Sound barriers of this type are particularly adapted for use in controlling noise generated by road traffic, but it will be apparent from the following description that the invention could be employed in other situations such as industrial applications to shield noisy machines, sound barriers at airports and similar applications.
The unwanted sound from vehicles, airplanes, and machinery is commonly referred to as noise. In urban areas noise from transportation sources has been a perennial problem, and typical solutions have included wall-like structures placed along the perimeter of the noise source to separate the noise source from adjacent residential or other living areas. For a number of years now the principle attempt at reducing noise has been to reflect the noise back into the generating source or up into the atmosphere, but as the congestion of space has become greater, this approach has merely redirected the noise to a different area without abating it. The most recent attempts at abating transportation noise have included noise absorption devices for absorbing and reducing the transmission of noise from the noise generator to surrounding adjacent areas.
Most noise absorbing panels known to applicant have heretofore been made of relatively soft, porous and fibrous materials in order to absorb the sound which has resulted in panels of limited durability, particularly when installed in adverse environmental locations and under conditions where the panels are expected to endure for extended periods of time.
Accordingly, it is an object of the present invention to provide a sound absorption panel for use in sound barriers around noise sources that overcomes the limitations of the prior art.
It is another object of the present invention to provide a sound absorption barrier that is durable under all types of adverse weather and environmental conditions.
It is another object of the present invention to provide a structurally strong and rugged noise absorption barrier that will withstand physical and weather conditions encountered alongside heavily travelled highways.
It is another object of the present invention to provide a sound barrier/absorption panel construction permitting use of panels of extended length requiring less frequent post supports for use as a sound absorbing barrier along highways and around other noise sources.
It is another object of the present invention to provide a precast concrete noise barrier panel with sound absorption capabilities in an attractive and pleasing configuration for use in upscale business and residential areas to separate heavily trafficked highways from such residential and business areas.
These and further objects are attained in one embodiment in which a reinforced precast concrete panel skin is formed with structural ribs extending therefrom at spaced intervals to provide structural strength to the panel and to form compartments throughout the panel.

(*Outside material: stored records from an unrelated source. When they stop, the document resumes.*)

(** * 7 e Mezzo: the table ledger of [src/components/ActiveGame.tsx]

    The React component [ActiveGame] keeps the whole table in [useState]
    cells and changes them from event handlers.  This development embeds the
    handlers as functions on the record of those cells, the conditional
    rendering of the buttons as a dispatch function on user events, and the
    JavaScript [number] type as an interface, implemented by IEEE-754
    binary64, the arithmetic the browser runs. *)

From Stdlib Require Import ZArith Bool List Lia Permutation.
From Stdlib Require Import Strings.String Strings.Ascii.
From Stdlib Require PrimFloat FloatOps SpecFloat FloatAxioms.
Import ListNotations.

Set Warnings "-inexact-float".
Set Implicit Arguments.

Local Open Scope list_scope.
Local Open Scope string_scope.
Local Open Scope Z_scope.

(** ** JavaScript numbers *)

(** The operations of [number] the ledger uses.  [num_lt] and [num_le] are
    [<] and [<=] ([a > b] is [num_lt b a]); [lit_0_01] is the literal [0.01];
    [fromZ] reads an integer literal or an array length. *)
Class Number (num : Type) : Type := {
  fromZ : Z -> num;
  lit_0_01 : num;
  num_add : num -> num -> num;
  num_sub : num -> num -> num;
  num_mul : num -> num -> num;
  num_div : num -> num -> num;
  num_neg : num -> num;
  num_lt : num -> num -> bool;
  num_le : num -> num -> bool;
  isNaN : num -> bool;
  Math_abs : num -> num;
  Math_round : num -> num
}.

Declare Scope num_scope.
Delimit Scope num_scope with num.
Infix "+" := num_add : num_scope.
Infix "-" := num_sub : num_scope.
Infix "*" := num_mul : num_scope.
Infix "/" := num_div : num_scope.
Notation "- x" := (num_neg x) : num_scope.
Infix "<?" := num_lt : num_scope.
Infix "<=?" := num_le : num_scope.
Notation "x >? y" := (num_lt y x) : num_scope.

(** *** binary64, as the browser computes *)

Module Binary64.
Import PrimFloat FloatOps SpecFloat.

(** An integer as the nearest double (exact below 2^53). *)
Definition of_Z (z : Z) : float :=
  match z with
  | Z0 => zero
  | _ => SF2Prim (binary_normalize prec emax z 0 false)
  end.

(** [Math.round]: the nearest integer, ties towards +infinity; an
    argument that is already integral (exponent >= 0), an infinity or NaN
    is returned as it is, and a result of zero keeps the sign of the
    argument.  For a double [sm * 2^e] with [e < 0] the result is
    [floor ((2*sm + 2^-e) / 2^(1-e))], computed on the integers. *)
Definition round (x : float) : float :=
  match Prim2SF x with
  | S754_finite s m e =>
      if 0 <=? e then x
      else
        let sm := if s then Zneg m else Zpos m in
        let r := Z.shiftr (2 * sm + Z.shiftl 1 (- e)) (1 - e) in
        if r =? 0 then (if s then neg_zero else zero) else of_Z r
  | _ => x
  end.

#[global] Instance number : Number float := {|
  fromZ := of_Z;
  lit_0_01 := 0.01%float;
  num_add := add;
  num_sub := sub;
  num_mul := mul;
  num_div := div;
  num_neg := opp;
  num_lt := ltb;
  num_le := leb;
  isNaN := is_nan;
  Math_abs := abs;
  Math_round := round
|}.
End Binary64.

(** ** Data model ([src/types.ts]) *)

Module Player.
Record t : Type := mk {
  id : string;
  name : string;
  isDealer : bool;
  roundsPlayed : Z
}.
End Player.

(** The identifiers and clock readings a handler obtains while it runs:
    [randomUUID k] is the result of its k-th call of [crypto.randomUUID()],
    [Date_now k] that of its k-th call of [Date.now()] (both counted from 0,
    in program order). *)
Record Env : Type := {
  randomUUID : nat -> string;
  Date_now : nat -> Z
}.

Module GameLog.
Inductive type_t : Type := Ante | Win | Loss | Collect | Info.

(** The template literals of the log messages, with the interpolated
    values kept as arguments.  [challengerName] is an optional parameter
    of [performDealerSwitch], hence the [option]. *)
Inductive message_t (num : Type) : Type :=
| TuttiPagano (ante : num)
| Sbancato (challengerName : option string) (nextDealerName : string)
| VinceLaMano (challengerName : option string)
| FineTurno (currentDealerName : string)
| PerdePaga (challengerName : string)
| IniziaIlGiro (newGameRound : Z).
Arguments Sbancato {num}.
Arguments VinceLaMano {num}.
Arguments FineTurno {num}.
Arguments PerdePaga {num}.
Arguments IniziaIlGiro {num}.

Record t (num : Type) : Type := mk {
  id : string;
  timestamp : Z;
  message : message_t num;
  amount : option num;
  type : type_t
}.
End GameLog.

Module GameState.
Record t (num : Type) : Type := mk {
  players : list Player.t;
  pot : num;
  ante : num;
  currentDealerId : option string;
  roundActive : bool;
  logs : list (GameLog.t num);
  gameRound : Z;
  playersPlayedThisRound : list string
}.
End GameState.

(** ** Array helpers *)

(** [arr.findIndex(f)]: the first index whose element satisfies [f], or -1. *)
Fixpoint findIndex {A : Type} (f : A -> bool) (l : list A) : Z :=
  match l with
  | [] => -1
  | x :: t => if f x then 0
              else let r := findIndex f t in if r <? 0 then -1 else r + 1
  end.

(** [arr[i]]: [None] stands for [undefined] (index out of range). *)
Definition index {A : Type} (l : list A) (i : Z) : option A :=
  if i <? 0 then None else nth_error l (Z.to_nat i).

(** [arr.map((x, i) => f x i)]. *)
Fixpoint mapi_from {A B : Type} (i : nat) (f : A -> nat -> B) (l : list A)
  : list B :=
  match l with
  | [] => []
  | x :: t => f x i :: mapi_from (S i) f t
  end.

(** JavaScript truthiness of a [string | null]. *)
Definition truthy (s : option string) : bool :=
  match s with
  | Some s => negb (String.eqb s "")
  | None => false
  end.

(** [p.id === x] for [x : string | null]. *)
Definition id_is (x : option string) (p : Player.t) : bool :=
  match x with
  | Some s => String.eqb (Player.id p) s
  | None => false
  end.

(** [arr.includes(s)]. *)
Definition includes (l : list string) (s : string) : bool :=
  existsb (String.eqb s) l.

(** ** The component state and its handlers ([ActiveGame.tsx]) *)

(** The [useState] cells of [ActiveGame].  [betAmount] is the text of the
    amount field, kept as the number [parseFloat] reads from it: [None] is
    the empty field (an [<input type="number">] hands over the empty string
    for any text that is not a number).  [showExitConfirm] only opens the
    exit dialog and is left out. *)
Record Component (num : Type) : Type := {
  gameState : GameState.t num;
  betAmount : option num;
  selectedChallengerId : string;
  errorMsg : option string
}.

The compartments are filled with a sound absorbing material and covered with a protective metal mesh which is in turn covered with a decorative material which allows penetration of noise and a second outer cover of a fiberglass reinforced concrete lattice that adds a decorative effect along with structural protection to provide a finished surface of the open side of the panel comparable to the skin side. The finished panel can be easily and quickly erected by supporting it in spaced apart structural posts secured to poured concrete footings in the ground at the appropriate intervals. A rugged yet decorative noise absorption barrier is thus obtained.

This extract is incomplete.